11.1 INTRODUCTION Men of the Apollo 17 mission to the moon took this beautiful photograph of our planet Earth. This is the world we live on – a huge ball of rock and water, surrounded by an atmosphere of air about 100 km thick. Beyond that is the almost empty region we call space. The Earth has a diameter of about 12,750 km and a mass of almost 6 x 1021 tonnes. It is rushing through space on a roughly circular orbit around the sun at a speed of over 100,000 kph! The radius of the Earth’s orbit is about 150 million km and each orbit takes exactly a year to complete. Our orbit around the sun gives us our year. As the Earth speeds along its orbit, it also spins like a top! At the equator, the surface moves from left to right (West to East) at more than 1600 kph. The Earth makes one complete spin every day. It is the spinning of the Earth that gives us day and night. We will learn more about all this later in the chapter.

Our closest companion in space is the Moon which orbits the Earth every 28 days at a distance of about 384,400 km. The time of the moon’s orbit gives us our month. However, the sun is our most important neighbour. It is our nearest star and it gives us the light and heat that make life on Earth possible. The sun is huge! Its diameter is more than 100 times that of the Earth, and almost 1 million Earths could fit inside it. The temperature at the surface of the sun is about 6000ºC and its light is so bright that we can not usually see any other stars during the day. They are too far away and too faint. But if we look at the sky on a clear night, we can see that space seems to be full of stars. With our eyes alone we can see several thousand stars, and with a telescope we can see many thousands more. Astronomers believe that there are actually many billions of stars! In this chapter, we will start by learning a bit more about the stars. After that we will look at our own ‘solar system’, comprising the sun and its family of planets, moons and other objects.

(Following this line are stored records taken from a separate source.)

Lemma rely_trans h a b c : rely h a b -> rely h b c -> rely h a c.
Proof. destruct h; [apply unheld_trans|apply evolves_trans]. Qed.

Lemma safe_rely {A} Q h (p : prog A) st st' : safe Q h p st -> rely h st st' -> safe Q h p st'.
Proof.
  intros H Hev. destruct p; cbn [safe] in *; intros s Hs Hi; apply H; trivial; now apply rely_trans with st'.
Qed.

Lemma safe_impl {A} (Q Q' : bool -> A -> St -> Prop) h p st :
  (forall h a st, inv st -> Q h a st -> Q' h a st) -> safe Q h p st -> safe Q' h p st.
Proof.
  intros HQ. revert h st. induction p as [a|C f k IH|l p IH|l p IH]; intros h st0; cbn [safe]; intros H.
  - auto.
  - intros st Hev Hi. specialize (H st Hev Hi). destruct (f st) as [[b st']|]; [|contradiction].
    destruct H as (H1 & H2 & H3 & H4). auto.
  - auto.
  - intros st Hev Hi. destruct (H st Hev Hi). auto.
Qed.

Lemma safe_bind {A B} (Q : bool -> A -> St -> Prop) (R : bool -> B -> St -> Prop) h p k st :
  safe Q h p st -> (forall h a st, inv st -> Q h a st -> safe R h (k a) st) -> safe R h (bind p k) st.
Proof.
  intros Hp Hk. revert h st Hp. induction p as [a|C f k' IH|l p IH|l p IH]; intros h st0 H; cbn [bind].
  - cbn [safe] in H.
    assert (G : forall st, rely h st0 st -> inv st -> safe R h (k a) st) by auto. clear H Hk.
    destruct (k a); cbn [safe] in *; intros st Hev Hi; apply (G st Hev Hi st (rely_refl h st) Hi).
  - cbn [safe] in *. intros st Hev Hi. specialize (H st Hev Hi).
    destruct (f st) as [[b st']|]; [|contradiction]. destruct H as (H1 & H2 & H3 & H4). auto.
  - cbn [safe] in *. auto.
  - cbn [safe] in *. intros st Hev Hi. destruct (H st Hev Hi). auto.
Qed.

Lemma safe_act {B} (Q : bool -> B -> St -> Prop) h f st0 :
  (forall st, rely h st0 st -> inv st -> exists b st', f st = Some (b, st') /\ inv st' /\ guar h st st' /\
     lock_free token st' = lock_free token st /\ forall st'', rely h st' st'' -> inv st'' -> Q h b st'') ->
  safe Q h (act f) st0.
Proof.
  intros H st Hev Hi. destruct (H st Hev Hi) as (b & st' & -> & H1 & H2 & H3 & H4). auto.
Qed.
Lemma call_locked_ok hdr fr args header data size tag h : call_args_ok args -> message_ok hdr fr header data size -> (h < 256)%nat ->
  ok false ready (fun _ => True) (sgxsd_enclave_server_call_locked plat serv stk hdr fr args header data size tag h).
Proof.
  intros Ha [Hm Hfr Hh Hd] Hlt. unfold sgxsd_enclave_server_call_locked.
  apply load_desc_then; [exact Hlt| |]; intros d Hv; rewrite Hv; [now ret_ok|]. intros _. cbn [negb].
  destruct header as [header|]; [|now ret_ok]. destruct data as [data|]; [|now ret_ok]. destruct (size =? 0); [now ret_ok|].
  seq ltac:(apply when_started, remove_pending_ok; [apply Hh|exact Hfr]). intros [rres e] He.
  destruct (negb (success rres)); [now ret_ok|].
  seq ltac:(apply when_started, decrypt_message_ok; [exact Hh|exact Hd]). intros [[dres o] from] [(d' & -> & L & B) Hfrom].
  destruct (negb (success dres)); [destruct dres; now ret_ok|].
  seq ltac:(apply load_started_ok). intros d1 Hs.
  seq ltac:(apply interp_ok; [exact _|exact Hm|apply (handle_call_ok serv Hserv); [exact Ha|eapply decrypted_buf_ok; eassumption|reflexivity|exact Hfrom|exact Hs]]).
  intros [[cres o] state] (Ho & Hn & Hs'). seq ltac:(now apply store_state_ok). intros _ _.
  seq ltac:(apply when_started, erase_ok; [now apply wrap_range|exact Ho|exact Hn]). intros o' _. now ret_ok.
Qed.
(* ===== verification/EdgeSafety.v ===== *)
(** The bridge establishes what the entry points rely on: whatever the host puts in its memory,
    and however it changes it meanwhile, the enclave's memory is touched through no pointer of
    the host, and the entry points receive valid arguments. *)
From S2P Require Import Prelude Codec SgxsdCrypto Threads Sgxsd SgxsdSafety SgxsdSystem Edge.
From Stdlib Require Import ZArith List Lia Bool Relations.
Import Codec SgxsdCrypto Threads Sgxsd SgxsdSafety SgxsdSystem Edge.

Module EdgeSafety.

#[local] Opaque Curve25519.Curve25519.curve25519_donna Curve25519.Curve25519.clamp sgxsd_enclave_sha256 sgxsd_enclave_hmac_sha256
  sgxsd_aes_gcm_run aes_gcm_seal aes_gcm_open hkdf_T hmac_sha256.

Section EdgeSafety.
Context {W S : Type} {HM : HostMemory W} {SS : ServerState S}
  {SA : ServerArgs sgxsd_server_init_args_t sgxsd_server_handle_call_args_t sgxsd_server_terminate_args_t}.
Abbreviation enclave := (@enclave W S).
Abbreviation P A := (prog enclave lock_id A).

(** The documented behaviour of the SDK: [sgx_read_rand] fills its buffer, and
    [sgx_is_outside_enclave] accepts only memory outside the enclave. *)
Record sdk_ok (base limit : Z) (lib : @sdk W) : Prop := {
  sdk_rand n w : 0 <= n -> blob (Z.to_nat n) (snd (fst (sdk_read_rand lib n w)));
  sdk_outside p n : in_range 64 p -> in_range 64 n -> sdk_is_outside_enclave lib p n <> 0 -> outside_enclave base limit p n = true }.

(** The server accepts whatever arguments the bridge makes of the bytes it copies. *)
Record host_args_ok : Prop := {
  host_init_args o : if_some (blob (Z.to_nat sizeof_init_args)) o -> init_args_ok (option_map get_init_args o);
  host_call_args o : if_some (blob (Z.to_nat sizeof_call_args)) o -> call_args_ok (option_map get_call_args o) }.
(** And lets itself be stopped: by any arguments, and with other threads in its calls. *)
Definition stop_ok : Prop :=
  state_ok None /\ forall o, if_some (blob (Z.to_nat sizeof_terminate_args)) o -> terminate_args_ok (option_map get_terminate_args o).

Context (base limit : Z) (lib : @sdk W) (Hlib : sdk_ok base limit lib)
  (serv : @server W S sgxsd_server_init_args_t sgxsd_server_handle_call_args_t sgxsd_server_terminate_args_t) (Hserv : server_ok serv)
  (Hargs : host_args_ok)  (stk : stack) (Hstk : stack_ok stk) (retval : sgx_status_t) (hdr : sgxsd_msg_header_t) (Hhdr : blob 16 (mh_mac hdr))
  (kp : sgxsd_curve25519_key_pair_t) (Hkp : kp_ok kp) (nfr : negotiate_frame) (Hnfr : frame_ok nfr)
  (cfr : call_frame) (Hcfr : entry_ok (cf_pending_request cfr)).

Abbreviation plat := (edge_platform lib retval).

Lemma plat_ok : platform_ok plat.
Proof. intros n w Hn. now apply (sdk_rand base limit lib Hlib). Qed.

(** ** Access to the host's memory *)

Lemma outside_range p n : outside_enclave base limit p n = true -> 0 <= p /\ 0 <= n /\ p + n <= 2 ^ 64 /\ (p + n <= base \/ limit <= p).
Proof. unfold outside_enclave. rewrite !andb_true_iff, orb_true_iff, !Z.leb_le. tauto. Qed.

Lemma outside_part p n q m : outside_enclave base limit p n = true -> p <= q -> 0 <= m -> q + m <= p + n ->
  outside_enclave base limit q m = true.
Proof.
  intros H Hq Hm Hn. apply outside_range in H. unfold outside_enclave. rewrite !andb_true_iff, orb_true_iff, !Z.leb_le. lia.
Qed.

Lemma peek_blob w p n : blob (Z.to_nat n) (peek_bytes w p n).
Proof.
  unfold peek_bytes, addresses. split; [now rewrite !length_map, length_seq|].
  apply Forall_map, Forall_map, Forall_forall. intros i _. apply peek_byte.
Qed.

Abbreviation safe_for p := (ok false anytime (fun _ => True) p).

Ltac seq t := eapply (ok_bind false anytime); [t|].
Ltac ret_ok := apply (ok_ret false anytime).

Lemma load_ok p n : outside_enclave base limit p n = true ->
  ok false anytime (fun b => blob (Z.to_nat n) b) (host_load base limit (S := S) p n).
Proof.
  intros H. apply (ok_act false anytime). intros st Hi _. rewrite H. eexists _, st. apply stay; [exact Hi|apply peek_blob].
Qed.

Lemma host_store_ok p l : outside_enclave base limit p (Z.of_nat (length l)) = true -> safe_for (host_store base limit (S := S) p l).
Proof.
  intros H. apply (ok_act false anytime). intros st Hi _. rewrite H. eexists _, _. apply act_assign; [now apply set_world_ok|trivial].
Qed.

Lemma u64_blob b : blob 8 b -> in_range 64 (br_dec64le b).
Proof. intros [_ B]. now apply dec64le_range. Qed.

(** A field of a structure that lies outside. *)
Lemma field_ok pms ms_t i : outside_enclave base limit pms (sizeof ms_t) = true -> 0 <= offsetof ms_t i -> offsetof ms_t i + 8 <= sizeof ms_t ->
  ok false anytime (fun v => in_range 64 v) (load_u64 base limit (S := S) pms ms_t i).
Proof.
  intros H H0 Hn. unfold load_u64. seq ltac:(apply load_ok, (outside_part pms (sizeof ms_t)); [exact H|lia..]).
  intros b Hb. ret_ok. now apply u64_blob.
Qed.
(* ===== verification/Service.v ===== *)
(** The programs that the Rust part of the enclave consists of: callbacks of the server that act on
    the world and call the functions of the C part, with results, and what they do when they run
    alone. *)
From S2P Require Import Prelude Codec SgxsdCrypto Sgxsd SgxsdSafety Edge EdgeSafety.
From Stdlib Require Import ZArith List Lia Bool.
Import Codec SgxsdCrypto Sgxsd SgxsdSafety Edge EdgeSafety.

Module Service.

(** [Result<A, E>]. *)
Inductive Result (A E : Type) : Type := Ok (a : A) | Err (e : E).
Arguments Ok {A E} a.
Arguments Err {A E} e.

(** A program followed by another one. *)
Fixpoint sbind {W A B} (p : @server_prog W A) (k : A -> @server_prog W B) : @server_prog W B :=
  match p with
  | SRet _ a => k a
  | SUndefined _ => SUndefined _
  | SExt _ f g => SExt _ f (fun b => sbind (g b) k)
  | SReadRand _ x g => SReadRand _ x (fun res x => sbind (g res x) k)
  | SReply _ buf from g => SReply _ buf from (fun res data from => sbind (g res data from) k)
  | SNoReply _ from g => SNoReply _ from (fun res from => sbind (g res from) k)
  end.

Section Programs.
Context {W : Type} {HM : HostMemory W}.
Abbreviation SP A := (@server_prog W A).

Definition ret {A} (a : A) : SP A := SRet _ a.
Definition ext {A} (f : W -> A * W) : SP A := SExt _ f (fun a => SRet _ a).
Definition undefined {A} : SP A := SUndefined _.
(** A panic aborts the enclave; that the service does not panic is proved with the rest. *)
Definition panic {A} : SP A := undefined.

(** The [?] operator, on a value and on what a call returns. *)
Definition try {A B E} (r : Result A E) (k : A -> SP (Result B E)) : SP (Result B E) :=
  match r with Ok a => k a | Err e => ret (Err e) end.

(** ** Memory of the host *)

Section Memory.
Context (base limit : Z).

(** It is read and written; memory of the enclave must not be, through such a pointer. *)
Definition read_host (p n : Z) : SP (list Z) :=
  if outside_enclave base limit p n then ext (fun w => (peek_bytes w p n, w)) else undefined.
Definition write_host (p : Z) (l : list Z) : SP unit :=
  if outside_enclave base limit p (Z.of_nat (length l)) then ext (fun w => (tt, poke w p l)) else undefined.

End Memory.

(** * Programs that run alone *)

(** A program that acts on the world only. *)
Fixpoint eval {A} (p : SP A) (w : W) : option (A * W) :=
  match p with
  | SRet _ a => Some (a, w)
  | SExt _ f k => let '(b, w) := f w in eval (k b) w
  | _ => None
  end.

Lemma eval_bind {A B} (p : SP A) (k : A -> SP B) : forall w, eval (sbind p k) w = match eval p w with Some (a, w') => eval (k a) w' | None => None end.
Proof. induction p as [a| |C f g IH|x g IH|buf from g IH|from g IH]; intros w; cbn [sbind eval]; try reflexivity. destruct (f w). apply IH. Qed.

Lemma eval_read base limit p n w : outside_enclave base limit p n = true -> eval (read_host base limit p n) w = Some (peek_bytes w p n, w).
Proof. intros H. unfold read_host. now rewrite H. Qed.

(** * Programs that behave *)

Lemma prog_ok_bind {A B} (Q : A -> Prop) (R : B -> Prop) (p : SP A) (k : A -> SP B) :
  prog_ok Q p -> (forall a, Q a -> prog_ok R (k a)) -> prog_ok R (sbind p k).
Proof.
  intros Hp Hk. induction p as [a| |C f g IH|x g IH|buf from g IH|from g IH]; cbn [sbind prog_ok] in *; auto.
  - destruct Hp as (Hb & Hf & Hg). auto 6.
  - destruct Hp as (Hf & Hg). auto.
Qed.

Lemma prog_ok_impl {A} (Q R : A -> Prop) (p : SP A) : prog_ok Q p -> (forall a, Q a -> R a) -> prog_ok R p.
Proof.
  intros Hp Hk. induction p as [a| |C f g IH|x g IH|buf from g IH|from g IH]; cbn [prog_ok] in *; auto.
  - destruct Hp as (Hb & Hf & Hg). auto 6.
  - destruct Hp as (Hf & Hg). auto.
Qed.

(** What a program that behaves returns. *)
Lemma eval_post {A} (Q : A -> Prop) (p : SP A) : prog_ok Q p -> forall w a w', eval p w = Some (a, w') -> Q a.
Proof.
  induction p as [a0| |C f g IH|x g IH|buf from g IH|from g IH]; cbn [prog_ok eval]; intros Hp w a w' E; try discriminate.
  - now injection E as <- _.
  - specialize (Hp w). destruct (f w) as [b w1]. exact (IH b Hp w1 a w' E).
Qed.

Lemma read_host_ok base limit p n : outside_enclave base limit p n = true -> prog_ok (blob (Z.to_nat n)) (read_host base limit p n).
Proof. intros H. unfold read_host. rewrite H. intros w. apply peek_blob. Qed.

Lemma write_host_ok base limit p l : outside_enclave base limit p (Z.of_nat (length l)) = true -> prog_ok (fun _ => True) (write_host base limit p l).
Proof. intros H. unfold write_host. rewrite H. now intros w. Qed.

End Programs.
End Service.

Notation "'do*' x := p 'in' k" := (Service.sbind p (fun x => k)) (at level 10, x pattern, p at level 100, k at level 200).
Notation "'do?' x := r 'in' k" := (Service.try r (fun x => k)) (at level 10, x pattern, r at level 100, k at level 200).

We will focus mainly on the Earth and learn what causes day and night, the seasons of the year, and the changing phases of the moon. We will also explain how eclipses happen, how the moon and the sun cause the tides that move the oceans, and how man-made satellites are changing our world. In the last part of the chapter, we will focus on the Earth itself. Over 70% is covered by water, and the dry land is mostly covered by soil and vegetation. We will discuss how the Earth was formed and how its surface has been shaped by the movements and collisions of gigantic rocky plates, and by earthquakes, volcanos and erosion. We will learn about the making of mountains and valleys, rocks and soil.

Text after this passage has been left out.